Some suppose that the root of the term "religion" comes from the Latin religâre, to bind; or from ligâre, to unite in harmony. The following is the entry for religion from the Online Etymology Dictionary

c. 1200, "state of life bound by monastic vows," also "conduct indicating a belief in a divine power," from Anglo-French religiun (11c.), Old French religion "piety, devotion; religious community," and directly from Latin religionem (nominative religio) "respect for what is sacred, reverence for the gods; conscientiousness, sense of right, moral obligation; fear of the gods; divine service, religious observance; a religion, a faith, a mode of worship, cult; sanctity, holiness," in Late Latin "monastic life" (5c.).

According to Cicero derived from relegere "go through again" (in reading or in thought), from re- "again" (see re-) + legere "read" (see lecture (n.)). However, popular etymology among the later ancients (Servius, Lactantius, Augustine) and the interpretation of many modern writers connects it with religare "to bind fast" (see rely), via notion of "place an obligation on," or "bond between humans and gods." In that case, the re- would be intensive. Another possible origin is religiens "careful," opposite of negligens. In English, meaning "particular system of faith" is recorded from c. 1300; sense of "recognition of and allegiance in manner of life (perceived as justly due) to a higher, unseen power or powers" is from 1530s.

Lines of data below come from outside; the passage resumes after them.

(* ===== verification/Utf.v ===== *)
(** UTF conversion codes of lib/libf2fs.c: [utf8_to_utf16] (volume label and
    file names into the super block) and [utf16_to_utf8] (printing them), with
    the four helpers that decode and encode one character.

    [wchar_t] is the 32-bit [int] of the builds (glibc, and the [#define] of the
    Windows one). The buffers are C objects of their own length; [outsize] is
    only what the caller says it may hold, so a write past the object shows up
    as [Oob]. *)
From Stdlib Require Import ZArith Lia List Bool.
From stdpp Require Import base numbers list.
From S2P Require Import Prelude.

Definition EILSEQ : Z := 84.
Definition ENAMETOOLONG : Z := 36.

(** * The code *)

(** [Some (wc, n)]: character [wc], [n] bytes consumed; [None]: [NULL]. *)
Definition utf8_to_wchar (input : list Z) (insize : Z) : res (option (Z * Z)) :=
  i0 ← rd input 0;
  if (Z.land (s8 i0) 0x80 =? 0) && (1 <=? insize) then
    Ok (Some (s8 i0, 1))
  else if (Z.land (s8 i0) 0xe0 =? 0xc0) && (2 <=? insize) then
    i1 ← rd input 1;
    Ok (Some (Z.lor (Z.shiftl (Z.land (s8 i0) 0x1f) 6) (Z.land (s8 i1) 0x3f), 2))
  else if (Z.land (s8 i0) 0xf0 =? 0xe0) && (3 <=? insize) then
    i1 ← rd input 1; i2 ← rd input 2;
    Ok (Some (Z.lor (Z.lor (Z.shiftl (Z.land (s8 i0) 0x0f) 12)
                           (Z.shiftl (Z.land (s8 i1) 0x3f) 6))
                    (Z.land (s8 i2) 0x3f), 3))
  else if (Z.land (s8 i0) 0xf8 =? 0xf0) && (4 <=? insize) then
    i1 ← rd input 1; i2 ← rd input 2; i3 ← rd input 3;
    Ok (Some (Z.lor (Z.lor (Z.lor (Z.shiftl (Z.land (s8 i0) 0x07) 18)
                                  (Z.shiftl (Z.land (s8 i1) 0x3f) 12))
                           (Z.shiftl (Z.land (s8 i2) 0x3f) 6))
                    (Z.land (s8 i3) 0x3f), 4))
  else if (Z.land (s8 i0) 0xfc =? 0xf8) && (5 <=? insize) then
    i1 ← rd input 1; i2 ← rd input 2; i3 ← rd input 3; i4 ← rd input 4;
    Ok (Some (Z.lor (Z.lor (Z.lor (Z.lor (Z.shiftl (Z.land (s8 i0) 0x03) 24)
                                         (Z.shiftl (Z.land (s8 i1) 0x3f) 18))
                                  (Z.shiftl (Z.land (s8 i2) 0x3f) 12))
                           (Z.shiftl (Z.land (s8 i3) 0x3f) 6))
                    (Z.land (s8 i4) 0x3f), 5))
  else if (Z.land (s8 i0) 0xfe =? 0xfc) && (6 <=? insize) then
    i1 ← rd input 1; i2 ← rd input 2; i3 ← rd input 3; i4 ← rd input 4; i5 ← rd input 5;
    Ok (Some (Z.lor (Z.lor (Z.lor (Z.lor (Z.lor (Z.shiftl (Z.land (s8 i0) 0x01) 30)
                                                (Z.shiftl (Z.land (s8 i1) 0x3f) 24))
                                         (Z.shiftl (Z.land (s8 i2) 0x3f) 18))
                                  (Z.shiftl (Z.land (s8 i3) 0x3f) 12))
                           (Z.shiftl (Z.land (s8 i4) 0x3f) 6))
                    (Z.land (s8 i5) 0x3f), 6))
  else Ok None.

(** The units stored at [output], or [NULL]. *)
Definition wchar_to_utf16 (wc outsize : Z) : option (list Z) :=
  if wc <=? 0xffff then
    if outsize =? 0 then None else Some [u16 wc]
  else if outsize <? 2 then None
  else
    let wc := wc - 0x10000 in
    Some [u16 (Z.lor 0xd800 (Z.land (Z.shiftr wc 10) 0x3ff));
          u16 (Z.lor 0xdc00 (Z.land wc 0x3ff))].

Fixpoint utf8_to_utf16_loop (fuel : nat) (output input : list Z) (outsize insize inp outp : Z)
  : res (Z * list Z) :=
  match fuel with
  | O => NoFuel
  | S fuel =>
      more ← (if inp <? insize then (c ← rd input inp; Ok (negb (c =? 0))) else Ok false);
      if more : bool then
        r ← utf8_to_wchar (drop (Z.to_nat inp) input) (insize - inp);
        match r with
        | None => Ok (- EILSEQ, output)
        | Some (wc, n) =>
            match wchar_to_utf16 wc (outsize - outp) with
            | None => Ok (- ENAMETOOLONG, output)
            | Some units =>
                output' ← wr_list output outp units;
                utf8_to_utf16_loop fuel output' input outsize insize (inp + n)
                  (outp + Z.of_nat (length units))
            end
        end
      else
        output' ← wr output outp 0;
        Ok (0, output')
  end.

(** A character consumes at least one byte, so [insize + 1] rounds are enough. *)
Definition utf8_to_utf16 (output input : list Z) (outsize insize : Z) : res (Z * list Z) :=
  utf8_to_utf16_loop (S (Z.to_nat insize)) output input outsize insize 0 0.

Definition utf16_to_wchar (input : list Z) (insize : Z) : res (option (Z * Z)) :=
  i0 ← rd input 0;
  if Z.land i0 0xfc00 =? 0xd800 then
    if insize <? 2 then Ok None
    else
      i1 ← rd input 1;
      if negb (Z.land i1 0xfc00 =? 0xdc00) then Ok None
      else
        let wc := Z.shiftl (Z.land i0 0x3ff) 10 in
        let wc := Z.lor wc (Z.land i1 0x3ff) in
        let wc := wc + 0x10000 in
        Ok (Some (wc, 2))
  else Ok (Some (i0, 1)).

Definition wchar_to_utf8 (wc outsize : Z) : option (list Z) :=
  if wc <=? 0x7f then
    if outsize <? 1 then None else Some [u8 wc]
  else if wc <=? 0x7ff then
    if outsize <? 2 then None
    else Some [u8 (Z.lor 0xc0 (Z.shiftr wc 6)); u8 (Z.lor 0x80 (Z.land wc 0x3f))]
  else if wc <=? 0xffff then
    if outsize <? 3 then None
    else Some [u8 (Z.lor 0xe0 (Z.shiftr wc 12));
               u8 (Z.lor 0x80 (Z.land (Z.shiftr wc 6) 0x3f));
               u8 (Z.lor 0x80 (Z.land wc 0x3f))]
  else if wc <=? 0x1fffff then
    if outsize <? 4 then None
    else Some [u8 (Z.lor 0xf0 (Z.shiftr wc 18));
               u8 (Z.lor 0x80 (Z.land (Z.shiftr wc 12) 0x3f));
               u8 (Z.lor 0x80 (Z.land (Z.shiftr wc 6) 0x3f));
               u8 (Z.lor 0x80 (Z.land wc 0x3f))]
  else if wc <=? 0x3ffffff then
    if outsize <? 5 then None
    else Some [u8 (Z.lor 0xf8 (Z.shiftr wc 24));
               u8 (Z.lor 0x80 (Z.land (Z.shiftr wc 18) 0x3f));
               u8 (Z.lor 0x80 (Z.land (Z.shiftr wc 12) 0x3f));
               u8 (Z.lor 0x80 (Z.land (Z.shiftr wc 6) 0x3f));
               u8 (Z.lor 0x80 (Z.land wc 0x3f))]
  else if wc <=? 0x7fffffff then
    if outsize <? 6 then None
    else Some [u8 (Z.lor 0xfc (Z.shiftr wc 30));
               u8 (Z.lor 0x80 (Z.land (Z.shiftr wc 24) 0x3f));
               u8 (Z.lor 0x80 (Z.land (Z.shiftr wc 18) 0x3f));
               u8 (Z.lor 0x80 (Z.land (Z.shiftr wc 12) 0x3f));
               u8 (Z.lor 0x80 (Z.land (Z.shiftr wc 6) 0x3f));
               u8 (Z.lor 0x80 (Z.land wc 0x3f))]
  else None.

Fixpoint utf16_to_utf8_loop (fuel : nat) (output input : list Z) (outsize insize inp outp : Z)
  : res (Z * list Z) :=
  match fuel with
  | O => NoFuel
  | S fuel =>
      more ← (if inp <? insize then (c ← rd input inp; Ok (negb (c =? 0))) else Ok false);
      if more : bool then
        r ← utf16_to_wchar (drop (Z.to_nat inp) input) (insize - inp);
        match r with
        | None => Ok (- EILSEQ, output)
        | Some (wc, n) =>
            match wchar_to_utf8 wc (outsize - outp) with
            | None => Ok (- ENAMETOOLONG, output)
            | Some bs =>
                output' ← wr_list output outp bs;
                utf16_to_utf8_loop fuel output' input outsize insize (inp + n)
                  (outp + Z.of_nat (length bs))
            end
        end
      else
        output' ← wr output outp 0;
        Ok (0, output')
  end.

Definition utf16_to_utf8 (output input : list Z) (outsize insize : Z) : res (Z * list Z) :=
  utf16_to_utf8_loop (S (Z.to_nat insize)) output input outsize insize 0 0.

(** * One character *)

(** The encodings of one character, without the bound on the output. *)
Definition utf8_enc (wc : Z) : list Z := default [] (wchar_to_utf8 wc 6).
Definition utf16_enc (wc : Z) : list Z := default [] (wchar_to_utf16 wc 2).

In my view, religion is precisely about uniting with the sacred, becoming one with the sacred, being bound to it. What is the sacred? It is an experience, a transient experience that can barely be grasped. We know it when it happens. The sacred is intimacy, the shared experience of creating new life, the giving and receiving of our artistic and intellectual creations. It cannot be easily defined- it is the subject of Thunder Perfect Mind, the great work of the alchemists, the tantric union, the essence of tao, it is communion. It can be contemplated, sought after, discussed- but paradoxically, we cannot bind the sacred to the boundaries of language. This is why I generally turn to art- to communicate through the language of symbols.

I've including the following passage in a previous post, but its worth revisiting:

"What, for me, is the Sacred? To be more exact: what does my scared consist of? What objects, places, or occasions awake in me that mixture of fear and attachment, that ambiguous attitude caused by the approach of something simultaneously attractive and dangerous, prestigious and outcast- that combination of respect, desire, and terror that we take as the psychological sign of the sacred?"

-Michel Leiris, The Sacred in Everyday Life

The sacred reveals itself to me in the dance of opposites. That's why so much of my art embraces opposites- sex and death, light and dark, male and female... and I'm not afraid to blend erotic and religious imagery. The sacred and the profane meet, eventually.

"I know it when I see it," said US Supreme Court Justice Potter Stewart said in 1964 of hardcore pornography. The sacred works the same way.

I'll end with a reference to the Hermetic Principle of Polarity:

"Everything is dual; everything has poles; everything has its pair of opposites; like and unlike are the same; opposites are identical in nature, but different in degree; extremes meet; all truths are but half-truths; all paradoxes may be reconciled."